Washington, 12 apr – Cosa ne pensa Bernie Sanders dei no borders? Un idolo mondiale della sinistra immigrazionista, e ovviamente di Repubblica, non potrà che esserne uno strenuo difensore. E invece no, ecco le prime sorprese pasquali, il candidato presidenziale democratico si è dichiarato fortemente contrario all’apertura dei confini. Come riportato da Newsweek, in Iowa è stato chiesto cosa ne pensa il senatore del Vermont dell’apertura delle frontiere americane. “Credo che ciò di cui abbiamo bisogno sia una riforma totale della legge sull’immigrazione”, ha detto Sanders. E sui confini aperti ha dato una risposta del tutto inattesa: “Oh mio Dio, c’è molta povertà in questo mondo, e arriverebbero persone da tutto il mondo. E non penso che sia qualcosa che possiamo fare in questo momento. Non possiamo farlo”.

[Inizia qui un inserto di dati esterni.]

Lemma cast_ray_inputs s column s' :
  cast_ray s column = Ok s' -> inputs s' = inputs s.
Proof.
  unfold cast_ray. intros Hc.
  bind_inv Hc. bind_inv Hc. bind_inv Hc. bind_inv Hc. bind_inv Hc.
  bind_inv Hc. destruct a4.
  - injection Hc as <-. reflexivity.
  - bind_inv Hc. bind_inv Hc. injection Hc as <-. reflexivity.
Qed.

Lemma cast_rays_inputs columns :
  forall s s', cast_rays columns s = Ok s' -> inputs s' = inputs s.
Proof.
  induction columns as [|c columns IH]; intros s s' Hc; cbn in Hc.
  - injection Hc as <-. reflexivity.
  - bind_inv Hc. apply IH in Hc. apply cast_ray_inputs in E. congruence.
Qed.

Lemma render_inputs s s' : render s = Ok s' -> inputs s' = inputs s.
Proof.
  unfold render. intros Hr. bind_inv Hr. bind_inv Hr.
  destruct (decide _); [|discriminate]. injection Hr as <-.
  apply cast_rays_inputs in E. exact E.
Qed.

(** The table of ray directions is the one [resize] computed for the
    current width, in every state the widget goes through. *)
Lemma reachable_ray_angles s :
  reachable s -> _ray_angles s = ray_angles (width s).
Proof.
  induction 1 as [| | |s s' _ IH Hr]; try reflexivity.
  - exact IHreachable.
  - apply render_inputs in Hr. unfold inputs in Hr.
    injection Hr as _ _ _ _ _ _ _ _ _ Hw Ha _. congruence.
Qed.

(** C6: resizing to any dimensions and then back to the dimensions the
    widget had gives the table of ray directions it had, value for
    value. *)
Theorem resize_round_trip s dim :
  reachable s ->
  _ray_angles (resize (height s, width s) (resize dim s)) = _ray_angles s.
Proof.
  intros Hs. rewrite (reachable_ray_angles s Hs). reflexivity.
Qed.

End Frames.

Lemma resize_round_trip_witness :
  _ray_angles (resize (height small_room, width small_room)
                      (resize (24%nat, 80%nat) small_room))
  = _ray_angles small_room.
Proof.
  apply (resize_round_trip (H := exp_series) small_room (24%nat, 80%nat)).
  unfold small_room. apply reach_new.
Defined.

(** ** Stores *)

Lemma set_px_same r c v v' a :
  set_px r c v (set_px r c v' a) = set_px r c v a.
Proof.
  unfold set_px. cbn [shape1 rows]. f_equal.
  rewrite list_alter_alter_eq. apply list_alter_ext; [|reflexivity].
  intros row _. cbn. apply list_insert_insert_eq.
Qed.

Lemma set_px_comm r c v r' c' v' a :
  (r, c) <> (r', c') ->
  set_px r c v (set_px r' c' v' a) = set_px r' c' v' (set_px r c v a).
Proof.
  intros Hne. unfold set_px. cbn [shape1 rows]. f_equal.
  destruct (decide (r = r')) as [->|Hr].
  - rewrite !list_alter_alter_eq. apply list_alter_ext; [|reflexivity].
    intros row _. cbn. apply list_insert_insert_ne. congruence.
  - apply list_alter_alter_ne. exact Hr.
Qed.

Lemma store_app ws1 ws2 a : store (ws1 ++ ws2) a = store ws2 (store ws1 a).
Proof. apply foldl_app. Qed.

Lemma store_cons w ws a :
  store (w :: ws) a = store ws (set_px w.1.1 w.1.2 w.2 a).
Proof. reflexivity. Qed.

Lemma shape1_store ws : forall a, shape1 (store ws a) = shape1 a.
Proof.
  induction ws as [|w ws IH]; intros a; [reflexivity|].
  rewrite store_cons, IH. reflexivity.
Qed.

Lemma shape0_store ws : forall a, shape0 (store ws a) = shape0 a.
Proof.
  induction ws as [|w ws IH]; intros a; [reflexivity|].
  rewrite store_cons, IH. unfold shape0, set_px. cbn [rows]. apply length_alter.
Qed.

Lemma same_shape_store ws a b : same_shape b a -> same_shape (store ws b) (store ws a).
Proof.
  intros [H1 H0]. split.
  - rewrite !shape1_store. exact H1.
  - rewrite !shape0_store. exact H0.
Qed.

Lemma same_shape_refl a : same_shape a a.
Proof. split; reflexivity. Qed.

(** A store makes an earlier store to the same cell invisible. *)
Lemma store_absorb ws :
  forall r c v v' a,
    set_px r c v (store ws (set_px r c v' a)) = set_px r c v (store ws a).
Proof.
  induction ws as [|w ws IH]; intros r c v v' a.
  - apply set_px_same.
  - rewrite !store_cons.
    destruct (decide ((w.1.1, w.1.2) = (r, c))) as [E|Hne].
    + injection E as -> ->. rewrite set_px_same. reflexivity.
    + rewrite set_px_comm by exact Hne. apply IH.
Qed.

(** Storing the same sequence twice is storing it once. *)
Lemma store_idem ws : forall a, store ws (store ws a) = store ws a.
Proof.
  induction ws as [|w ws IH] using rev_ind; intros a; [reflexivity|].
  rewrite !store_app. rewrite !(store_cons w []). cbn [store foldl].
  rewrite store_absorb. rewrite IH. reflexivity.
Qed.

(** ** Operations that only store *)

Lemma oblivious_bind f g :
  oblivious f -> oblivious g -> oblivious (fun a => a1 ← f a; g a1).
Proof.
  intros Hf Hg a a' Ha. bind_inv Ha.
  destruct (Hf _ _ E) as [ws1 H1]. destruct (Hg _ _ Ha) as [ws2 H2].
  pose proof (H1 a (same_shape_refl a)) as Ea. rewrite E in Ea.
  injection Ea as ->.
  exists (ws1 ++ ws2). intros b Hb. rewrite (H1 b Hb).
  cbn [mbind result_bind]. rewrite store_app. apply H2.
  apply same_shape_store. exact Hb.
Qed.

Lemma oblivious_result {A} (r : result A) (k : A -> image -> result image) :
  (forall x, oblivious (k x)) -> oblivious (fun a => x ← r; k x a).
Proof.
  intros Hk a a' Ha. destruct r as [x|e]; [|discriminate].
  cbn [mbind result_bind] in *. exact (Hk x a a' Ha).
Qed.

Lemma oblivious_assign lo hi column vals :
  oblivious (fun a => assign_column a lo hi column vals).
Proof.
  intros a a' Ha. unfold assign_column in *. bind_inv Ha.
  destruct (decide (length vals = length (column_cells lo hi a0))).
  - eexists. intros b [Hb _]. rewrite Hb, E. cbn [mbind result_bind].
    rewrite decide_True by assumption. reflexivity.
  - destruct vals as [|v [|]]; try discriminate.
    eexists. intros b [Hb _]. rewrite Hb, E. cbn [mbind result_bind].
    rewrite decide_False by assumption. reflexivity.
Qed.

Lemma oblivious_fill lo hi column v :
  oblivious (fun a => fill_column a lo hi column v).
Proof.
  intros a a' Ha. unfold fill_column in *. bind_inv Ha.
  eexists. intros b [Hb _]. rewrite Hb, E. reflexivity.
Qed.

Lemma fill_rows_store a lo hi v :
  exists ws, forall b, same_shape b a -> fill_rows b lo hi v = store ws b.
Proof.
  eexists. intros b [Hb _]. unfold fill_rows. rewrite Hb. reflexivity.
Qed.

(** ** A frame only stores into the color buffer *)

Ltac oblivious_steps :=
  repeat first
    [ apply oblivious_assign
    | apply oblivious_fill
    | apply oblivious_bind
    | apply oblivious_result; intros ].

Lemma reset_id s : reset s (_colors s) (colors s) (_pos_int s) = s.
Proof. destruct s. reflexivity. Qed.

Section Oblivious.
Context `{Exp}.

Lemma wall_strip_ext s s' ray_angle step side texture_index ray_pos :
  camera s' = camera s -> textures s' = textures s ->
  light_textures s' = light_textures s ->
  shape0 (_colors s') = shape0 (_colors s) ->
  wall_strip s' ray_angle step side texture_index ray_pos
  = wall_strip s ray_angle step side texture_index ray_pos.
Proof. unfold wall_strip. intros -> -> -> ->. reflexivity. Qed.

Lemma paint_store s column ray_angle ray_pos side st a' :
  paint s column ray_angle ray_pos side st = Ok a' ->
  exists ws, forall b p q,
    same_shape b (_colors s) ->
    paint (reset s b p q) column ray_angle ray_pos side st
    = Ok (store ws b).
Proof. unfold paint. cbv zeta. intros Hp.
  set (n := shape0 (_colors s)) in *.
  match type of Hp with
  | ?e = Ok a' =>
      let F := eval pattern (_colors s) in e in
      match F with
      | ?F' _ => assert (Hobl : oblivious F')
      end
  end.
  { apply oblivious_bind; [apply oblivious_assign|].
    destruct (ceiling s), (floor s); oblivious_steps. }
  destruct (Hobl _ _ Hp) as [ws Hws]. exists ws. intros b p q Hb.
  cbn [reset _colors ceiling floor ceiling_color floor_color camera
       _distances].
  destruct Hb as [Hb1 Hb0]. rewrite Hb0. fold n.
  apply (Hws b). split; assumption.
Qed.

Lemma bind_ret {A B} (a : A) (f : A -> result B) : Ok a ≫= f = f a.
Proof. reflexivity. Qed.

D’altronde, tra contraddizioni e ripensamenti vari, Sanders non è nuovo a prese di posizione come questa. Nel 2015 ad esempio parlò di “apertura dei confini” come di una “proposta di destra” promossa dai ricchi fratelli Koch, spiegando in un’intervista a Ezra Klein di Vox che “avrebbe reso più poveri gli americani, portando alla fine del concetto di Stato-nazione”. Interessante il riferimento ai fratelli Koch, azionisti di una delle più grandi aziende del mondo (Charles de Ganahl Koch figurava al sesto posto nella lista, stilata nel 2013 da Forbes, degli uomini più ricchi del mondo), noti per le loro posizioni libertarie e sostenitori dei repubblicani. “Dobbiamo avere una società aperta, che sia aperta a idee, persone, beni e servizi”, ha dichiarato la scorsa settimana al The Post il miliardario Charles Koch.

Non a caso lo stesso Donald Trump se l’è presa sia con i nemici democratici sia con quelli repubblicani che tentano di contrastare la sua politica intransigente di chiusura della frontiera con il Messico. Come sottolineato da Newskeek, già l’estate scorsa Sanders ha ricordato ai suoi follower di Twitter che si era opposto alla creazione del Dipartimento per la Sicurezza Interna degli Stati Uniti (ICE) nel 2002. “Quello era il voto giusto”, scrisse il senatore, “ora però è tempo di fare quello che gli americani vogliono strenuamente: abolire il sistema di immigrazione crudele e disfunzionale che abbiamo oggi e approvare una riforma globale dell’immigrazione “. Concetto che sembrava alludere a una spinta no borders. Era un abbaglio.